▶ **EXERCISE DATA**:
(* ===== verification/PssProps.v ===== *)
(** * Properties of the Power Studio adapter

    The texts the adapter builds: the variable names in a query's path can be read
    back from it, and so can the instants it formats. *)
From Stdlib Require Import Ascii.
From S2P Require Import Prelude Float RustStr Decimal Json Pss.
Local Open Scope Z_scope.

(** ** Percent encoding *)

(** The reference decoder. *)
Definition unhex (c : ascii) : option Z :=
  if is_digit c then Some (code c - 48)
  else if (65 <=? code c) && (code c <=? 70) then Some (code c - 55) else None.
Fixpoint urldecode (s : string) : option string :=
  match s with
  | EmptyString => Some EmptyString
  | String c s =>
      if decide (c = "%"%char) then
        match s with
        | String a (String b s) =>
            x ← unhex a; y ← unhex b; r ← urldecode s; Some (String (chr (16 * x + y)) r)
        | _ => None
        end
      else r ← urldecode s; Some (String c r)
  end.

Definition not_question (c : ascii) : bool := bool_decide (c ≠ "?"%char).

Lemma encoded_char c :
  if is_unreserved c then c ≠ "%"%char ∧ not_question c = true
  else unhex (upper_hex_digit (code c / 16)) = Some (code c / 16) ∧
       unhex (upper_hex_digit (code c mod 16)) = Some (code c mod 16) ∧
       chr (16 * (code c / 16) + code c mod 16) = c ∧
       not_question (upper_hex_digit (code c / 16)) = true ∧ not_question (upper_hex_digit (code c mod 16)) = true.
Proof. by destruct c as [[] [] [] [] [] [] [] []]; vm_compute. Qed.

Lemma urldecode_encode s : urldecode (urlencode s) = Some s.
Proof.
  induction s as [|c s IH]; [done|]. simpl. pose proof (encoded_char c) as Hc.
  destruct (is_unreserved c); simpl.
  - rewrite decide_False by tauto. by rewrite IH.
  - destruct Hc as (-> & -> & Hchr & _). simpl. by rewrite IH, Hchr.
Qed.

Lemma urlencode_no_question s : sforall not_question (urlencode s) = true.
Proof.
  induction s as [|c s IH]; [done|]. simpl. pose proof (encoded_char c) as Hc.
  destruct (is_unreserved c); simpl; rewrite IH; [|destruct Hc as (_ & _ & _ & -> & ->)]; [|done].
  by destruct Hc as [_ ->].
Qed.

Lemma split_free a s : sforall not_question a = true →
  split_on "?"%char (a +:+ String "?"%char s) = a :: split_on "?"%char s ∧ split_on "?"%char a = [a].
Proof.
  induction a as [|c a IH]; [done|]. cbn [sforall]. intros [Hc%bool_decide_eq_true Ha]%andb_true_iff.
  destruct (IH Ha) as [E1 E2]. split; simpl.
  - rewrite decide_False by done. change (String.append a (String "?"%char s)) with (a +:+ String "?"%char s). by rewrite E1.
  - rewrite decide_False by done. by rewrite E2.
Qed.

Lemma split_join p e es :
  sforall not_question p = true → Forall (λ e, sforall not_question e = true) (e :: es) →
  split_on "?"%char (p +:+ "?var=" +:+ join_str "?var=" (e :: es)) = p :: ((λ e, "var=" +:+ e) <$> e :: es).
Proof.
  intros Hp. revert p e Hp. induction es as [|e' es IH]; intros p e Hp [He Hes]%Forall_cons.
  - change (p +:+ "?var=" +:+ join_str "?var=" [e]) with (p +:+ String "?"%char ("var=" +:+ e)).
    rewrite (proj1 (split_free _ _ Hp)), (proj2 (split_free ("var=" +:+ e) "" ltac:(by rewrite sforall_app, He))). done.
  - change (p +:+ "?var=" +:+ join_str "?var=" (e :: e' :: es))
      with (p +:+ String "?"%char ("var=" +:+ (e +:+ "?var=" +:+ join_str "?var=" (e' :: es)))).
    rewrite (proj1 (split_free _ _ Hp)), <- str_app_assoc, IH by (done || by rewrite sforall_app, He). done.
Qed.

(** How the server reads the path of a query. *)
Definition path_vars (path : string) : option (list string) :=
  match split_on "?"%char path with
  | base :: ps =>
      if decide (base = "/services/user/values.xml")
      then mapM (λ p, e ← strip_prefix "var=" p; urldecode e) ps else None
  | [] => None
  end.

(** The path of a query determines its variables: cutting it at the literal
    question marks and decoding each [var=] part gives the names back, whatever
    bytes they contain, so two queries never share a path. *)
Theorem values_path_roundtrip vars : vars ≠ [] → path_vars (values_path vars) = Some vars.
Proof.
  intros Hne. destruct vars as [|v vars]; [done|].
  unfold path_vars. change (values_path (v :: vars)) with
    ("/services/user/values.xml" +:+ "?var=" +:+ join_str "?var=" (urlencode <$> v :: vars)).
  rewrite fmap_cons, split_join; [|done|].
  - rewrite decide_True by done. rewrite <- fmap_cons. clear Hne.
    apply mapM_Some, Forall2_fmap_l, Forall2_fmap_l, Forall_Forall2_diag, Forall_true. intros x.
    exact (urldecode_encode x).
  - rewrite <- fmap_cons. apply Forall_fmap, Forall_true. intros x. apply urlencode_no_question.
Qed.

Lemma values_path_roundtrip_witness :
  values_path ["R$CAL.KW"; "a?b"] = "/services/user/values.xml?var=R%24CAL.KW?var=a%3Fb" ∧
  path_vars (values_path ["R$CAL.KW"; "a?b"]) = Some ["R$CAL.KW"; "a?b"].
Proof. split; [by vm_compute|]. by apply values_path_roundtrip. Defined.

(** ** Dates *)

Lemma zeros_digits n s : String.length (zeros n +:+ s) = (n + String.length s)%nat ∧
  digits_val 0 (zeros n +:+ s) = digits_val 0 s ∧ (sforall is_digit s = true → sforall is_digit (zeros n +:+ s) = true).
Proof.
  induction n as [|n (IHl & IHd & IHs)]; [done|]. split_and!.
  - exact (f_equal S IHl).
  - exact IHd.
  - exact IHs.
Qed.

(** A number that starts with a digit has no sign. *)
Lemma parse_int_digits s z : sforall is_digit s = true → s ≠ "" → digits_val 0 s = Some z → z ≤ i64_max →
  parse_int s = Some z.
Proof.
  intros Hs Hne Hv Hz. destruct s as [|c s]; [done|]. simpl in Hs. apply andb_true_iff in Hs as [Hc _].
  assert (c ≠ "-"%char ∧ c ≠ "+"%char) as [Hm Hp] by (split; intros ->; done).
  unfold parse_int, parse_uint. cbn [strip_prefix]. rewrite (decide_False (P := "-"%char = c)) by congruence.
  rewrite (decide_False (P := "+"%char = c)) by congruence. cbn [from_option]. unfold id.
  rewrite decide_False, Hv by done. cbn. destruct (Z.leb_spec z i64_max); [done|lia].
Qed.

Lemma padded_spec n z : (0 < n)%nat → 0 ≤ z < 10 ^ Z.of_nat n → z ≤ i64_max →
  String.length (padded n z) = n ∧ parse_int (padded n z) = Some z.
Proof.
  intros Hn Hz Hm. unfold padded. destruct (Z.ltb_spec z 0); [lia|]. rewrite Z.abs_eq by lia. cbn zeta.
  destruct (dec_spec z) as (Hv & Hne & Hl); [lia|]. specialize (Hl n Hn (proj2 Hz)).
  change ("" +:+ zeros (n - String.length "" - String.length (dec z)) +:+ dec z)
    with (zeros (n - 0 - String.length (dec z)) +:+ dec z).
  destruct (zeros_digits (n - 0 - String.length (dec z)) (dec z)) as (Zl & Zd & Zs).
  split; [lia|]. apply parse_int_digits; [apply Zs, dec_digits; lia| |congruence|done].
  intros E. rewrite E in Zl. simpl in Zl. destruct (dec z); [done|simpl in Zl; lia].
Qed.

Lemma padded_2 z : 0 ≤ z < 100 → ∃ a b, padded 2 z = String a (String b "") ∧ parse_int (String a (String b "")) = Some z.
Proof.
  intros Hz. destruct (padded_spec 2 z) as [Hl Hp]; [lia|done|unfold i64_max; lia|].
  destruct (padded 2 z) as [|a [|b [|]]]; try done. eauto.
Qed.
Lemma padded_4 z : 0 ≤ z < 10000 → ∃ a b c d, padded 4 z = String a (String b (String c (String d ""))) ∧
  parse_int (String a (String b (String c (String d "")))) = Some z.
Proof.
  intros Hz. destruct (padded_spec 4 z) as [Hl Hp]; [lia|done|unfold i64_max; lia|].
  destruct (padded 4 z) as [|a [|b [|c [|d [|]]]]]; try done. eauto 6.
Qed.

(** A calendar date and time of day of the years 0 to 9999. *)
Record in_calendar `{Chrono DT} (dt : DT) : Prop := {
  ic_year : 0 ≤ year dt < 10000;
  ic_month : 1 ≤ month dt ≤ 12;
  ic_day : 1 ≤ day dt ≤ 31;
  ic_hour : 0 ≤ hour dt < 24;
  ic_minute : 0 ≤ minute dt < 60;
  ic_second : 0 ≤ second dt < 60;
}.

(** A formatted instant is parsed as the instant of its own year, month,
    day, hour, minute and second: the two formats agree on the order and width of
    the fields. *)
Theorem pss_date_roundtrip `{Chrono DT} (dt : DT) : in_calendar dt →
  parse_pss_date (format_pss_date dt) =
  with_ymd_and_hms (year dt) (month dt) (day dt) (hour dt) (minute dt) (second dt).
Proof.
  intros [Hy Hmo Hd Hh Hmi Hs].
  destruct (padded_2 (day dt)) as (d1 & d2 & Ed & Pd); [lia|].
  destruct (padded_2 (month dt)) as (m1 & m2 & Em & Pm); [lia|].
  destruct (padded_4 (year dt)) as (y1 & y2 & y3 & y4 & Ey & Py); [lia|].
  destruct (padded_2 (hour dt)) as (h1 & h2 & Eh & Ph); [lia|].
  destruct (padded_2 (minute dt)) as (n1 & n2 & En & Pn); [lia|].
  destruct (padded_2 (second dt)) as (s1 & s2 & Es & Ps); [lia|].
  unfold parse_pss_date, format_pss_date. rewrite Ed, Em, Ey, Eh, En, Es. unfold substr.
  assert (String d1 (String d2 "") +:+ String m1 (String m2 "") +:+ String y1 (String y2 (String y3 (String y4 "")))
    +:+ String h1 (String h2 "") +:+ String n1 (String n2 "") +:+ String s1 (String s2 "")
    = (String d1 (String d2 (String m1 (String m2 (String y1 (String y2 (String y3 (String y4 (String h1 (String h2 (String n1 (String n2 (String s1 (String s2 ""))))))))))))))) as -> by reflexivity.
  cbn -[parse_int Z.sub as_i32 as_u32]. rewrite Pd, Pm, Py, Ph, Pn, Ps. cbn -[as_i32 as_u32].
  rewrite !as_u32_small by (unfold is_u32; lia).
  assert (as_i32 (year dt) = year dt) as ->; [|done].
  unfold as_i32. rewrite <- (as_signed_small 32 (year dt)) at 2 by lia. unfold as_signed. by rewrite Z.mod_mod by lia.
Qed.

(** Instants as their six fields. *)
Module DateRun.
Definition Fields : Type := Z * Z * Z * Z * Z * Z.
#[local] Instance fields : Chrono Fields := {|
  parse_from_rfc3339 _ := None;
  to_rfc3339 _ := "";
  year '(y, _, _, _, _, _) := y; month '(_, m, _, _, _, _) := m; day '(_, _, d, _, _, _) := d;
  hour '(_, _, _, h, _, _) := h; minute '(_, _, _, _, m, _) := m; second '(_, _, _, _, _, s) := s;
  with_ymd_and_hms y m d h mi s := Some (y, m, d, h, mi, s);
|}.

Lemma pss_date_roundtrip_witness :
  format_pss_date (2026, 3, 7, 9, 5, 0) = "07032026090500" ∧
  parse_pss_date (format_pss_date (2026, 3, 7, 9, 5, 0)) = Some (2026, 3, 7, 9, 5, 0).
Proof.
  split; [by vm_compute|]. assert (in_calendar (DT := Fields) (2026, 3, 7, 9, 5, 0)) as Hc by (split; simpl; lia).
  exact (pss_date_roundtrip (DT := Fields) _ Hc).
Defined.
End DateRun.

▶ **WORK TO COMPLETE**: Across all of the material above, how many lines contain the word "exact"? Only the number should be given.

▶ **EXERCISE ANSWER**: 5